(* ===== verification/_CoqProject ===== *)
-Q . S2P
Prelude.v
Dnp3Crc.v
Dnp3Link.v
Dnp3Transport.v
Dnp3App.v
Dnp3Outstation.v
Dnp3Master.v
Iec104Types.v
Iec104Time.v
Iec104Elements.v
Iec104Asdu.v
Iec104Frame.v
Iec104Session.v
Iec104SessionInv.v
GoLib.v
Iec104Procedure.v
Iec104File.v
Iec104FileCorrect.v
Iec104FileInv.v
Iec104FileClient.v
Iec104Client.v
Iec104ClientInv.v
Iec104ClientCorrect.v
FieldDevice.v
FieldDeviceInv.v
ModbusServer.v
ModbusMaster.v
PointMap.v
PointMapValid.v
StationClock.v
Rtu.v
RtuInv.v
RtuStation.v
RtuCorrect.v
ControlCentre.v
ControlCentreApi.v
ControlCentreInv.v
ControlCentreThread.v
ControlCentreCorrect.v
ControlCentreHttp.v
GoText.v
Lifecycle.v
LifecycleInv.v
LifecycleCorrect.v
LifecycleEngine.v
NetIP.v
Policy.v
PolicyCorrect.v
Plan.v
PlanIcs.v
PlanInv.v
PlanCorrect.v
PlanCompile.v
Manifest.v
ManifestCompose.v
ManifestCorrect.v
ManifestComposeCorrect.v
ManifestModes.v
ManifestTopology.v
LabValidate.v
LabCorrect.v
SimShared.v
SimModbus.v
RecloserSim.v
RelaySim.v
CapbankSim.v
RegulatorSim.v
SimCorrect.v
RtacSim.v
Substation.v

· · ·

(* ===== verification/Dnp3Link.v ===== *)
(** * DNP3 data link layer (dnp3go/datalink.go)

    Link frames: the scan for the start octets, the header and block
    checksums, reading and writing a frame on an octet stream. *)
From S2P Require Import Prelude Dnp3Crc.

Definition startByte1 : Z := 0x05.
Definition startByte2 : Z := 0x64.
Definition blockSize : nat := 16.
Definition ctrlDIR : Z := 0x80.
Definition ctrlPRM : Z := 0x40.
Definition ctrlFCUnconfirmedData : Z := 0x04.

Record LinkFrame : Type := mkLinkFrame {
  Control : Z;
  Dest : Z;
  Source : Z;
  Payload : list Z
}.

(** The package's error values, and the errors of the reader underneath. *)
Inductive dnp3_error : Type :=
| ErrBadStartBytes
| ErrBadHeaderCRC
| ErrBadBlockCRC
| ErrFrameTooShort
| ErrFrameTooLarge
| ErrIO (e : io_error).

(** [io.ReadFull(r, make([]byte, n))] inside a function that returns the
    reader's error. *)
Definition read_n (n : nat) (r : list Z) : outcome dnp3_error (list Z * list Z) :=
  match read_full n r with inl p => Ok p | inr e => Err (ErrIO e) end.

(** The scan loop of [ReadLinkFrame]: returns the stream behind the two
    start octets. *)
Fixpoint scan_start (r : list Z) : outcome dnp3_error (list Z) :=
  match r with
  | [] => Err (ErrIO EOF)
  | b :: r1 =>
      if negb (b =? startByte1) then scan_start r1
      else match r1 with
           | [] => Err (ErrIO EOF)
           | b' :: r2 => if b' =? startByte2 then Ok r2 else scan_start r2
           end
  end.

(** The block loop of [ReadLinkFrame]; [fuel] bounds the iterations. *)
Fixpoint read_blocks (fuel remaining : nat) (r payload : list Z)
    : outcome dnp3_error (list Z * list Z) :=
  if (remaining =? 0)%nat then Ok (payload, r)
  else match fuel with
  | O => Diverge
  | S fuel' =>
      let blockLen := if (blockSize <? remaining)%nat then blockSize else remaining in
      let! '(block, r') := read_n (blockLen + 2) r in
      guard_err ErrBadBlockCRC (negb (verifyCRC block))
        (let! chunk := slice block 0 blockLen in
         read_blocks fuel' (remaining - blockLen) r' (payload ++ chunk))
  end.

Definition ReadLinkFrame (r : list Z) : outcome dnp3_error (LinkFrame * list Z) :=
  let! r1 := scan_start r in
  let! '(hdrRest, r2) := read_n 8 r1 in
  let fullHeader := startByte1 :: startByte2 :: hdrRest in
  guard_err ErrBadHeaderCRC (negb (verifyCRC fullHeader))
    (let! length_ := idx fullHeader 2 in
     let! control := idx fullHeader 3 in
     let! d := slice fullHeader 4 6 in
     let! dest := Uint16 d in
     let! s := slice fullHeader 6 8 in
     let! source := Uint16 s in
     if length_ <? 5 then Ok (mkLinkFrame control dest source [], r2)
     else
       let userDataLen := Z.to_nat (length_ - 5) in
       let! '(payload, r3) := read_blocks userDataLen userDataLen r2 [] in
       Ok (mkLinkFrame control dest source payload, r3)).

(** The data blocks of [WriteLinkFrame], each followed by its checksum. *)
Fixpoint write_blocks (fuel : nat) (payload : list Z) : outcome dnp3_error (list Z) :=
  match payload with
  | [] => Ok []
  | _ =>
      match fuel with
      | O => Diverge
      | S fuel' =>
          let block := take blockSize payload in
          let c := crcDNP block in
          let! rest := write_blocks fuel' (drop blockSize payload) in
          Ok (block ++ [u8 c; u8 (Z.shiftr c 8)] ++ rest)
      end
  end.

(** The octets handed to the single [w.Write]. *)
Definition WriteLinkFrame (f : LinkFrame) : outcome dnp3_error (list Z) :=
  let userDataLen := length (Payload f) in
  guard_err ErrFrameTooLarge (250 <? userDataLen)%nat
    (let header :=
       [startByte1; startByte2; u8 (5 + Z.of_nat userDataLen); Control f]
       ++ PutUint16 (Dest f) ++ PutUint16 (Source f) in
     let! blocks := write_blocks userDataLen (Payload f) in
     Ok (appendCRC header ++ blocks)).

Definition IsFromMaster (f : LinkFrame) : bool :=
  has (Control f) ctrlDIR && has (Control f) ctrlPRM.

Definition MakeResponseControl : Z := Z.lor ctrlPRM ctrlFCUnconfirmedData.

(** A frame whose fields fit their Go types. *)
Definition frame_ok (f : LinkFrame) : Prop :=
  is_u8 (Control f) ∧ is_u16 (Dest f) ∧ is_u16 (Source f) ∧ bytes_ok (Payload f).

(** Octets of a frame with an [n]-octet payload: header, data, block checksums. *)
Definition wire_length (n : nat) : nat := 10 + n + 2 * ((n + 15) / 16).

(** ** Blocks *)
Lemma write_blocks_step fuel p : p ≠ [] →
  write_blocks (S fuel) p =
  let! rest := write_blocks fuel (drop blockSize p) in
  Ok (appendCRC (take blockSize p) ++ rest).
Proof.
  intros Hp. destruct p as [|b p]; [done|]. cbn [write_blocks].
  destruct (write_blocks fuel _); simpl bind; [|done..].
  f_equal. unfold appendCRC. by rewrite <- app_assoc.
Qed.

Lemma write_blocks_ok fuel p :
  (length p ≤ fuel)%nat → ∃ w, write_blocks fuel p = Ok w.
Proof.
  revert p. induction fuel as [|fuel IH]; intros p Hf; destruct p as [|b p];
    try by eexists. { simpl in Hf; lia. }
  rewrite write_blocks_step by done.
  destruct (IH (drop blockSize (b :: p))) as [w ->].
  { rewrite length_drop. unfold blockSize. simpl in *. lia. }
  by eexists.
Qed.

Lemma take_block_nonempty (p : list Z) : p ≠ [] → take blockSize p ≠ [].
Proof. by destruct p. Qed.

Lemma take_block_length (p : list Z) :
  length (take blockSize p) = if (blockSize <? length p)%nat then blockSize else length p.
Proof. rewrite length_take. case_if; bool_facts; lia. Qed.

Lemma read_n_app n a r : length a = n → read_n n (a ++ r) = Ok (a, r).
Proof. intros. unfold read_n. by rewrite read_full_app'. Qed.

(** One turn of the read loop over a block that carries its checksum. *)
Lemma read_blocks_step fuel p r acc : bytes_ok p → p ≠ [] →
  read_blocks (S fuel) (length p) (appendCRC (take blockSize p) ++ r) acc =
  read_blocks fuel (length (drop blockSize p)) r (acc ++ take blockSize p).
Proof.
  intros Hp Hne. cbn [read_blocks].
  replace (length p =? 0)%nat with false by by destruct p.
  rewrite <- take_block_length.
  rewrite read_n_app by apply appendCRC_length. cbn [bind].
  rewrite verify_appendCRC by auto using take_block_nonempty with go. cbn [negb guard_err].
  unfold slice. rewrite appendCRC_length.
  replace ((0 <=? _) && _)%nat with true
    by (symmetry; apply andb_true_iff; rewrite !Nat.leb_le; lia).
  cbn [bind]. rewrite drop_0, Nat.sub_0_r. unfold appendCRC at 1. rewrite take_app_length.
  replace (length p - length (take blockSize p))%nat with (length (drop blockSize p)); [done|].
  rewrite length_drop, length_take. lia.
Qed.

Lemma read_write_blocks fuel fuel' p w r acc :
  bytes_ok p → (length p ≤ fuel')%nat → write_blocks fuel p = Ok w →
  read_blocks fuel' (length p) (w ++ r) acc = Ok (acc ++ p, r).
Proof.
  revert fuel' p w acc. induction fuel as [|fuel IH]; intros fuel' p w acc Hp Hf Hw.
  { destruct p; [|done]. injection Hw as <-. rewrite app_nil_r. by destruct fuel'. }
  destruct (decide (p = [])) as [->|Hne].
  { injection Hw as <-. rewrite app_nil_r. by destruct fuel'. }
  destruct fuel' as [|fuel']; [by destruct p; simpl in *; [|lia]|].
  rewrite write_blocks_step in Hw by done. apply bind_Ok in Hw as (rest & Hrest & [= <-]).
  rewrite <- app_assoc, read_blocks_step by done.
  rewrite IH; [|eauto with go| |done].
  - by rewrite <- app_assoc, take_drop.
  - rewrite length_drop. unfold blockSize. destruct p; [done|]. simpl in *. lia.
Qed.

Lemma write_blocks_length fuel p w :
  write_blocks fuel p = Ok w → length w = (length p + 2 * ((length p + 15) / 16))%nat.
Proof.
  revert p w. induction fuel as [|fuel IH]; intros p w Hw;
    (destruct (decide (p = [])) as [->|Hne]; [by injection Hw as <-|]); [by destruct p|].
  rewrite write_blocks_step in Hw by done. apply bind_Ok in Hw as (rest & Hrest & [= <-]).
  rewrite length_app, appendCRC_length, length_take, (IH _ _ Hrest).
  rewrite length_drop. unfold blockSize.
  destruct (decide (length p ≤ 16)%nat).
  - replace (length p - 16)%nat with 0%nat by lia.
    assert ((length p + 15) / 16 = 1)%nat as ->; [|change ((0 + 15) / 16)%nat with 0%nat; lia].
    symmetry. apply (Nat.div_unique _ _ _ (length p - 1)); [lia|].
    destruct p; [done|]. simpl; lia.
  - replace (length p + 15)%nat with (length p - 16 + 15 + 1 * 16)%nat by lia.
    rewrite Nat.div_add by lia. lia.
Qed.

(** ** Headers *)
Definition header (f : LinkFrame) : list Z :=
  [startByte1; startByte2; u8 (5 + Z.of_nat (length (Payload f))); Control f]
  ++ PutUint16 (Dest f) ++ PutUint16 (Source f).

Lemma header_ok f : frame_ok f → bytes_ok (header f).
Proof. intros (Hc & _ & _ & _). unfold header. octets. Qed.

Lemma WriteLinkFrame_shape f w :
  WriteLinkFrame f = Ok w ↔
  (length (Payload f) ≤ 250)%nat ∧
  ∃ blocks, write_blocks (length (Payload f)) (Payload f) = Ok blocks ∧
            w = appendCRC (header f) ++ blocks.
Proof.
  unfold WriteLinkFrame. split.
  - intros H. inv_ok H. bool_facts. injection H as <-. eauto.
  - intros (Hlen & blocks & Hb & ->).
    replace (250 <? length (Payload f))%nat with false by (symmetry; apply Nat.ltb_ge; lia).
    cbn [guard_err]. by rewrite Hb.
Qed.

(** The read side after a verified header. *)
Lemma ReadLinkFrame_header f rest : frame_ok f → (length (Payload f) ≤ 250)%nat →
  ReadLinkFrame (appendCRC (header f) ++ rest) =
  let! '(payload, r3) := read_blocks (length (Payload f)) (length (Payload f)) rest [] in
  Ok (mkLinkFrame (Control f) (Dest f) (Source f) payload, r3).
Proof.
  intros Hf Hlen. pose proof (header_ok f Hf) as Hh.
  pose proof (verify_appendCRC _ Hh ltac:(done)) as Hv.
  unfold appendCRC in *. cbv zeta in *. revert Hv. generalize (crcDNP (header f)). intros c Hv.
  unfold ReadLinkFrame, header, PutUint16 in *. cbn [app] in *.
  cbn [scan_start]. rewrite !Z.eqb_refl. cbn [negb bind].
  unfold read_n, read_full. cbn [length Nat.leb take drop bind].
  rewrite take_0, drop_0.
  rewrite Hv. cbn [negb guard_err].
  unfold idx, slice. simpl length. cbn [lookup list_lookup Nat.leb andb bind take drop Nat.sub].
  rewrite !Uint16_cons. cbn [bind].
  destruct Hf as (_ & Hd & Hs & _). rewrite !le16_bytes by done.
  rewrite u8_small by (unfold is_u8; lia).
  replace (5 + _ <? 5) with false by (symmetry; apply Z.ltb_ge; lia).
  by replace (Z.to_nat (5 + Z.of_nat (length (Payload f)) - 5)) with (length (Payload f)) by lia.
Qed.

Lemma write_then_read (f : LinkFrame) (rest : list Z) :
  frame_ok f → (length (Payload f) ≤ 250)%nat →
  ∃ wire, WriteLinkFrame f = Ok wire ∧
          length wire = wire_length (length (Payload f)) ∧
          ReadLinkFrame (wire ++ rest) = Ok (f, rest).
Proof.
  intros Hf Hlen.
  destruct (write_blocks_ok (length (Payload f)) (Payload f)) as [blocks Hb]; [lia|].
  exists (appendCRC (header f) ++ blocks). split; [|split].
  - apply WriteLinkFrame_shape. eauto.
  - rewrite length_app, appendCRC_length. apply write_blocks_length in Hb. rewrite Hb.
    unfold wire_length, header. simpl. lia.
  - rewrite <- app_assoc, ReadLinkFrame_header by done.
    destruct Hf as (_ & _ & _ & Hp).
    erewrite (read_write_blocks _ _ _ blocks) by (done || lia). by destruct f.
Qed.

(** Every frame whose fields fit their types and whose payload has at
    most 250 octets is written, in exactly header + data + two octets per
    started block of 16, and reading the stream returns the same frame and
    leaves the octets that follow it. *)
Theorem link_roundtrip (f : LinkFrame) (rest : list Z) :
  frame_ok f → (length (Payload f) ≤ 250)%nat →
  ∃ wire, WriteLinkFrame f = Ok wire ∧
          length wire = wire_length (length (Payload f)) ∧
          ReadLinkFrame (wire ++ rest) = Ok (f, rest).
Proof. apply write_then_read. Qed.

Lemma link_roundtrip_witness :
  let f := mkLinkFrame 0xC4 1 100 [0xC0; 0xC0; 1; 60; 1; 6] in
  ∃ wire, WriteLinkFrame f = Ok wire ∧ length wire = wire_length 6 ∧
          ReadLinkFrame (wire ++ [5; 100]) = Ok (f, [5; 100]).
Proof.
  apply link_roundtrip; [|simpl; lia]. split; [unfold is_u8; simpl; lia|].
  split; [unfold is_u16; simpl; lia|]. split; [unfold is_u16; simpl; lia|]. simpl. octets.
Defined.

· · ·

Gather up every line in the data above that contains the word "stream", copying each one.

    checksums, reading and writing a frame on an octet stream. *)
(** The scan loop of [ReadLinkFrame]: returns the stream behind the two
    started block of 16, and reading the stream returns the same frame and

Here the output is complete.